Copy exactly the lines of the data below that run from the line holding "(* ===== verification/ComThreads.v ===== *)" through the line holding "theorem says that", both ends included.

> **Data records**:
************

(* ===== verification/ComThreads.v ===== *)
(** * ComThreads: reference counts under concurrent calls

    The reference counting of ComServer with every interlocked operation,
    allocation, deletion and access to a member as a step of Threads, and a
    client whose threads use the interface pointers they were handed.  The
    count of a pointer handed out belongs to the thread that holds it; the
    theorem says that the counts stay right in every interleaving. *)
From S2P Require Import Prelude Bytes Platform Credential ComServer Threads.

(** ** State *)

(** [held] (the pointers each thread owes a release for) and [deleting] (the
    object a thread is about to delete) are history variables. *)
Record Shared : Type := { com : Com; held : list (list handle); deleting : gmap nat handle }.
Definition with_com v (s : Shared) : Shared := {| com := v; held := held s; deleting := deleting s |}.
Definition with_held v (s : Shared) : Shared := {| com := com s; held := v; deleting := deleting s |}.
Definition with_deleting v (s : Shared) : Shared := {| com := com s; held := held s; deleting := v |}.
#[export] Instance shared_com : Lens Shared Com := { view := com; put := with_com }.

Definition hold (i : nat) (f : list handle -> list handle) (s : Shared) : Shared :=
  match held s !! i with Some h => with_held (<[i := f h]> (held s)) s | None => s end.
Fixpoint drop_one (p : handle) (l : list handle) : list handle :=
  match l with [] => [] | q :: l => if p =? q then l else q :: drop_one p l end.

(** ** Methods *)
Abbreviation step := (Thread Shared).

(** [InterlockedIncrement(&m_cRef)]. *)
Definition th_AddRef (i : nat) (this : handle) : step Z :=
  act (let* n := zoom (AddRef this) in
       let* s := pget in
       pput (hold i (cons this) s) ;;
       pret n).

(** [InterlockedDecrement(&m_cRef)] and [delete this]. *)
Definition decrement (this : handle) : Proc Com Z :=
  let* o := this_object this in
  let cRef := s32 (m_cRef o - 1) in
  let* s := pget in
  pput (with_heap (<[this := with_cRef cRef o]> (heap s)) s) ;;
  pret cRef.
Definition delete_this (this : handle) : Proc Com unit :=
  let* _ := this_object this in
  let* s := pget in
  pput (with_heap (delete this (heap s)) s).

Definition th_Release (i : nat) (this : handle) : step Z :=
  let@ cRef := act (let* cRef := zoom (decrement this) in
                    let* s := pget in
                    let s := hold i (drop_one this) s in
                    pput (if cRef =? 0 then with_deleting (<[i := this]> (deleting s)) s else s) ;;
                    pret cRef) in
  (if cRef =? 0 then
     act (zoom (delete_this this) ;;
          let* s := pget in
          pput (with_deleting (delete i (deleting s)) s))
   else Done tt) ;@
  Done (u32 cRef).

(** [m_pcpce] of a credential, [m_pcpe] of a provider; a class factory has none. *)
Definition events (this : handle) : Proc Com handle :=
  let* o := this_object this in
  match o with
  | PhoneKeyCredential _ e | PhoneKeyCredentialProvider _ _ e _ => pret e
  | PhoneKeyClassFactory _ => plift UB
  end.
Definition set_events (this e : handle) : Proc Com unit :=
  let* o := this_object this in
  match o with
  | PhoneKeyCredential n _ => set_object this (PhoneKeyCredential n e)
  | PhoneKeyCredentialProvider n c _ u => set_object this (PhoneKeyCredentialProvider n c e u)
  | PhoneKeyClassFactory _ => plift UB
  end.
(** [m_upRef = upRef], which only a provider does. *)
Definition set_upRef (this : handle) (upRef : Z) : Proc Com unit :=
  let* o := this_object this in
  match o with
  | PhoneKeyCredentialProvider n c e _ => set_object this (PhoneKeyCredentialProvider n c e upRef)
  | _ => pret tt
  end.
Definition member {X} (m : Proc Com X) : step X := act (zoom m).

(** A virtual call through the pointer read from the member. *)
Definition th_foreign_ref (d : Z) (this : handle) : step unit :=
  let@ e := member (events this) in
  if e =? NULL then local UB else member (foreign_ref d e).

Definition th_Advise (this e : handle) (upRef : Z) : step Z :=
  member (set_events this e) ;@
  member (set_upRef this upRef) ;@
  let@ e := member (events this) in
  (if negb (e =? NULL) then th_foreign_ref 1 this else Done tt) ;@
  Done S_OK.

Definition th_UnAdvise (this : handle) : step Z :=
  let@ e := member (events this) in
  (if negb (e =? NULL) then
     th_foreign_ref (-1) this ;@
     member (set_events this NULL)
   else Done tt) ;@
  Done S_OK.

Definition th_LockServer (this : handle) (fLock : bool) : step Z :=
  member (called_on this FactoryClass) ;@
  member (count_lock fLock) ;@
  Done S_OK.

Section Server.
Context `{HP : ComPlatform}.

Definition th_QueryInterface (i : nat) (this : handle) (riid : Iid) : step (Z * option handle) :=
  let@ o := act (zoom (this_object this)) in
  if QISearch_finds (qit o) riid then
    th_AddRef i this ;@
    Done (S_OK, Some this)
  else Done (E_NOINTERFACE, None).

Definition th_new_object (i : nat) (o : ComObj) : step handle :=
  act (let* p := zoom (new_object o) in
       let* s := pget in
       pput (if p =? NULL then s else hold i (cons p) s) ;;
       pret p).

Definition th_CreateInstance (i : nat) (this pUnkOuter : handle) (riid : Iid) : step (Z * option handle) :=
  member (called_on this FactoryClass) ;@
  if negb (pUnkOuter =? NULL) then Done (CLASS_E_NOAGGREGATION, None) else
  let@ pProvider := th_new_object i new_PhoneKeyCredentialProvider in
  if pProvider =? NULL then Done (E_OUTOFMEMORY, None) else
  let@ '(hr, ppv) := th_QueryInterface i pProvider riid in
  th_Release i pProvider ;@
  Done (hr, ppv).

************

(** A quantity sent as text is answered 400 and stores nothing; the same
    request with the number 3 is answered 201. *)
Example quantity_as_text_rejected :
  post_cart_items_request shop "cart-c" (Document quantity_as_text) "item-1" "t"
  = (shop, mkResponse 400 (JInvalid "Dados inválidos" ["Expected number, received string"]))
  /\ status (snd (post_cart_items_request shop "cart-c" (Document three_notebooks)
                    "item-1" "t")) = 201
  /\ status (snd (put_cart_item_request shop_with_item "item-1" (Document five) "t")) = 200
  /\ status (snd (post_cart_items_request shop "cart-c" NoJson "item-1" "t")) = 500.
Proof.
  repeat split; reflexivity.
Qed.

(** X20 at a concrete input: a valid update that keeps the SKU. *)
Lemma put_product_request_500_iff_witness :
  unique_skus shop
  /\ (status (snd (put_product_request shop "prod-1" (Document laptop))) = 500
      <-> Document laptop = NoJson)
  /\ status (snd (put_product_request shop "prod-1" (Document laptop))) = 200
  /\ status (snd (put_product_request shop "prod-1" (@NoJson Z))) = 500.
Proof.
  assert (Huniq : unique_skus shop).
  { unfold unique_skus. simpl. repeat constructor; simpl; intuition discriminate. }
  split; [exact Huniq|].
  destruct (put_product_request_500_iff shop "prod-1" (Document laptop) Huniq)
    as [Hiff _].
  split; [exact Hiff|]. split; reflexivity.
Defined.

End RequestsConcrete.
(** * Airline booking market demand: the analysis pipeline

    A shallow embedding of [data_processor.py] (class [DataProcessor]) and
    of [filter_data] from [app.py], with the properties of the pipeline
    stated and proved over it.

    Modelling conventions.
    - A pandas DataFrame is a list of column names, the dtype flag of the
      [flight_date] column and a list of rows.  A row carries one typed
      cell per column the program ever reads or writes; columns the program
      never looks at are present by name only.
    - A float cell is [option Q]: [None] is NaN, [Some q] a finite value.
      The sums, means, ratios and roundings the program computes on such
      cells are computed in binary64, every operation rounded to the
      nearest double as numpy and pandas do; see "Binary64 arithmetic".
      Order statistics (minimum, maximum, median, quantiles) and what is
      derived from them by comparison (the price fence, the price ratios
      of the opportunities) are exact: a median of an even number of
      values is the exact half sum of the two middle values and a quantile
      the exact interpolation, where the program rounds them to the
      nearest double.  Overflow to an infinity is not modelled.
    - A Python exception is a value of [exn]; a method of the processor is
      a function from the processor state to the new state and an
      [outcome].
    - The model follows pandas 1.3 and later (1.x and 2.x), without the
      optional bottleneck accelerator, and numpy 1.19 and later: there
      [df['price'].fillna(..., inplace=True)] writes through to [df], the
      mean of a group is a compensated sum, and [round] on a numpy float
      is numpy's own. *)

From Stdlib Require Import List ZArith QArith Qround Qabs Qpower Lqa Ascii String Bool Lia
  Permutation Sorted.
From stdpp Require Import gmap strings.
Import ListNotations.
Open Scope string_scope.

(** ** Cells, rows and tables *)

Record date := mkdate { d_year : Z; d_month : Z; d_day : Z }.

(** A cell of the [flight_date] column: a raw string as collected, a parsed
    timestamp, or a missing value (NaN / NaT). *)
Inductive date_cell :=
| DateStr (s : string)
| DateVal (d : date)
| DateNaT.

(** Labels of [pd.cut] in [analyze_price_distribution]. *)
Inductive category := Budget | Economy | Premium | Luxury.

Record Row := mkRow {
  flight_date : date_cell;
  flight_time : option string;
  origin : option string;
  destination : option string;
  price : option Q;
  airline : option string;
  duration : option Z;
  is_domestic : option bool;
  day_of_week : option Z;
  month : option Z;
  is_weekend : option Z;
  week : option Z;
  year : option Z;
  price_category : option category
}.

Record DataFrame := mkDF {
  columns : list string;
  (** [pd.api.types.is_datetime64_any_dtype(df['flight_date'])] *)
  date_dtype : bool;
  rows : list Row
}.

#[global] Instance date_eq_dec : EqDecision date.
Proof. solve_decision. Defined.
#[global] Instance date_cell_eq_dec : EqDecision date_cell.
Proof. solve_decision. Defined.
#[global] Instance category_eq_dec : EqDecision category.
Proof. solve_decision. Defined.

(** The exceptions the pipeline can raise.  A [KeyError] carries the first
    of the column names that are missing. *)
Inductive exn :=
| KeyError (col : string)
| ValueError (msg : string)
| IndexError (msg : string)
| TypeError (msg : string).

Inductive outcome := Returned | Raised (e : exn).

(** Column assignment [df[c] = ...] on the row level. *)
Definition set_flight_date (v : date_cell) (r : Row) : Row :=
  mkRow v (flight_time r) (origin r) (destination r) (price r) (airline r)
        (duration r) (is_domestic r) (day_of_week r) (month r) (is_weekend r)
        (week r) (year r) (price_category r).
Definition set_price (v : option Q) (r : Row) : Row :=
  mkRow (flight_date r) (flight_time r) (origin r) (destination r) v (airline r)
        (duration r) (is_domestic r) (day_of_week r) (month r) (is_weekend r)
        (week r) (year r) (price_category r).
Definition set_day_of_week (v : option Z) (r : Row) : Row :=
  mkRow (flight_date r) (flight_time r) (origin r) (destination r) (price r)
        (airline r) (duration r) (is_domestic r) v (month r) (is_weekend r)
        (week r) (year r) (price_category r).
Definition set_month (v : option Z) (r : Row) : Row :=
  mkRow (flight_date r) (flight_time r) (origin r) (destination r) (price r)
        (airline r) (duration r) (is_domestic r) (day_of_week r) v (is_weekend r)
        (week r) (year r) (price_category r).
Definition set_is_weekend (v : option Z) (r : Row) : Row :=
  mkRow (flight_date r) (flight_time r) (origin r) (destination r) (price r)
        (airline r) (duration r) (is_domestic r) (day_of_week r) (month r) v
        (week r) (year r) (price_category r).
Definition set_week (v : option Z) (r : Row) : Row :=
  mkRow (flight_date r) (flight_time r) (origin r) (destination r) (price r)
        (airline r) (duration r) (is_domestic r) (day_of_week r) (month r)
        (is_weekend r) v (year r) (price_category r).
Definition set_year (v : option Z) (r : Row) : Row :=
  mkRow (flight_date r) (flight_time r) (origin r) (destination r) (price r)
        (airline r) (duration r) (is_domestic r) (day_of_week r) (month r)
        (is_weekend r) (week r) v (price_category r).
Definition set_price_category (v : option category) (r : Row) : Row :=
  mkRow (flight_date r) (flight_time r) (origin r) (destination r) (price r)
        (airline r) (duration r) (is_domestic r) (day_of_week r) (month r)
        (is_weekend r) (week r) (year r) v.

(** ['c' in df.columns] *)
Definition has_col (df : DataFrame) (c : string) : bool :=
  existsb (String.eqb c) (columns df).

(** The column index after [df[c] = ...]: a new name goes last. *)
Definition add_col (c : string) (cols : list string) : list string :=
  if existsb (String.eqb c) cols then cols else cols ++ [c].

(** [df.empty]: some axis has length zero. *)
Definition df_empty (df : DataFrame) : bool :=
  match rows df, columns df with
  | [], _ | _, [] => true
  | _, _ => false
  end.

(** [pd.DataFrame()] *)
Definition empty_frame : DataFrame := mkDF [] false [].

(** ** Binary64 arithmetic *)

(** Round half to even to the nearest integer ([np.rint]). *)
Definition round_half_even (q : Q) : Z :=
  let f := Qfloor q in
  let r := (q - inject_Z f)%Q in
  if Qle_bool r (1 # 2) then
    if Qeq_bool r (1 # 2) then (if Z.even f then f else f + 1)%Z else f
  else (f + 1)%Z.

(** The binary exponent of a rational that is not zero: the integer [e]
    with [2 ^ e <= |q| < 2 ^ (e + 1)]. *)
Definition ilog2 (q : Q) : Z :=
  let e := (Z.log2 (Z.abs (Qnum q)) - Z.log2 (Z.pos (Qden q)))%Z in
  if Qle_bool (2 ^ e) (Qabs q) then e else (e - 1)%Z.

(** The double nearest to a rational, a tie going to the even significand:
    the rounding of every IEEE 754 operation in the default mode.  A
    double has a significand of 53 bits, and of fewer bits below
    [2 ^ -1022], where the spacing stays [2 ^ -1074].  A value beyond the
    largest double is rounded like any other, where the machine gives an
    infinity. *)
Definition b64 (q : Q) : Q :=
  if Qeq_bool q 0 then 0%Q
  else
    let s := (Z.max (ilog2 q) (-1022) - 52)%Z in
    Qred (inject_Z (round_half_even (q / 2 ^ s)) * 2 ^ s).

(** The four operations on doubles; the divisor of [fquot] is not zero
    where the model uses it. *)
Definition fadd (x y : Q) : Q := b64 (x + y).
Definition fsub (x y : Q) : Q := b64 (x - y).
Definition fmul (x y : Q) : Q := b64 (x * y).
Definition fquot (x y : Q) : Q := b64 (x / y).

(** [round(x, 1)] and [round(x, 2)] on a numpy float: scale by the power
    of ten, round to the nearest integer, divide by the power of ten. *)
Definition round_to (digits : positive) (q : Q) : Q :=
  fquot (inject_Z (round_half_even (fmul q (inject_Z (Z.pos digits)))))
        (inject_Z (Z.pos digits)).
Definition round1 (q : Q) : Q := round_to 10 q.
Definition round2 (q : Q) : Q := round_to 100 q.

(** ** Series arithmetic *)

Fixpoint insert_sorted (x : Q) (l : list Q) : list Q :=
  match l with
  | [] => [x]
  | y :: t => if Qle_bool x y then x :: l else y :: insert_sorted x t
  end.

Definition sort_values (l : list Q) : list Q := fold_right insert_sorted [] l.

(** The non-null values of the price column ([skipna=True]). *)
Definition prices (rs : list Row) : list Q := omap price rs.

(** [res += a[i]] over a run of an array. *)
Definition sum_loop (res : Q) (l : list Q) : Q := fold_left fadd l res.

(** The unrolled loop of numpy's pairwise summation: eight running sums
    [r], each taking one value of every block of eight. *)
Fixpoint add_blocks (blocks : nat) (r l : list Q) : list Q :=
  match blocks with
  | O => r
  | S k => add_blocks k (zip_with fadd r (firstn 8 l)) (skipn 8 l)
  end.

************

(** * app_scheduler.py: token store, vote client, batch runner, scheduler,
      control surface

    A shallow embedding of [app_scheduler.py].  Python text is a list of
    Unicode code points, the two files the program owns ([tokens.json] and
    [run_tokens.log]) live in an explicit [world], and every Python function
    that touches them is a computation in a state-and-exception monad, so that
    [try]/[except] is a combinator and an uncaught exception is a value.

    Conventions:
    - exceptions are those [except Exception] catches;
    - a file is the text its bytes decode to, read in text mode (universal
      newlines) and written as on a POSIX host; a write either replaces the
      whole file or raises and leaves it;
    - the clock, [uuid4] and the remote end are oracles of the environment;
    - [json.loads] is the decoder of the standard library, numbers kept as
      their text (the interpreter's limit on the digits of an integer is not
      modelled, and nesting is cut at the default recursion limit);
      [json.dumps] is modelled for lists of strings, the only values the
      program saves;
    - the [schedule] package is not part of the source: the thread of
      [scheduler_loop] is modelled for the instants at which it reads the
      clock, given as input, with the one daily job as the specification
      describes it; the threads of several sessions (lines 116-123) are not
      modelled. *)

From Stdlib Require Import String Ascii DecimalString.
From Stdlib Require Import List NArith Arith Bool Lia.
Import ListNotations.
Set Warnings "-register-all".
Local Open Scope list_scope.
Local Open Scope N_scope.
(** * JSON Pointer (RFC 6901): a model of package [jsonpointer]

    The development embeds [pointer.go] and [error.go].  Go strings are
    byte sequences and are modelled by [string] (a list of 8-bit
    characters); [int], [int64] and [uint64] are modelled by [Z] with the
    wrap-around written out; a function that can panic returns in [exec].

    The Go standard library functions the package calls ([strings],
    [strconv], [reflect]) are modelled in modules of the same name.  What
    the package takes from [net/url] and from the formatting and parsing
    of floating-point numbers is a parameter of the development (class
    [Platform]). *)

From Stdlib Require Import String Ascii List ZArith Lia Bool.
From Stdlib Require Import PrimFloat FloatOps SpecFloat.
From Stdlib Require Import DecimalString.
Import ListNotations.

************

> **Output for this exercise**:
(* ===== verification/ComThreads.v ===== *)
(** * ComThreads: reference counts under concurrent calls

    The reference counting of ComServer with every interlocked operation,
    allocation, deletion and access to a member as a step of Threads, and a
    client whose threads use the interface pointers they were handed.  The
    count of a pointer handed out belongs to the thread that holds it; the
    theorem says that the counts stay right in every interleaving. *)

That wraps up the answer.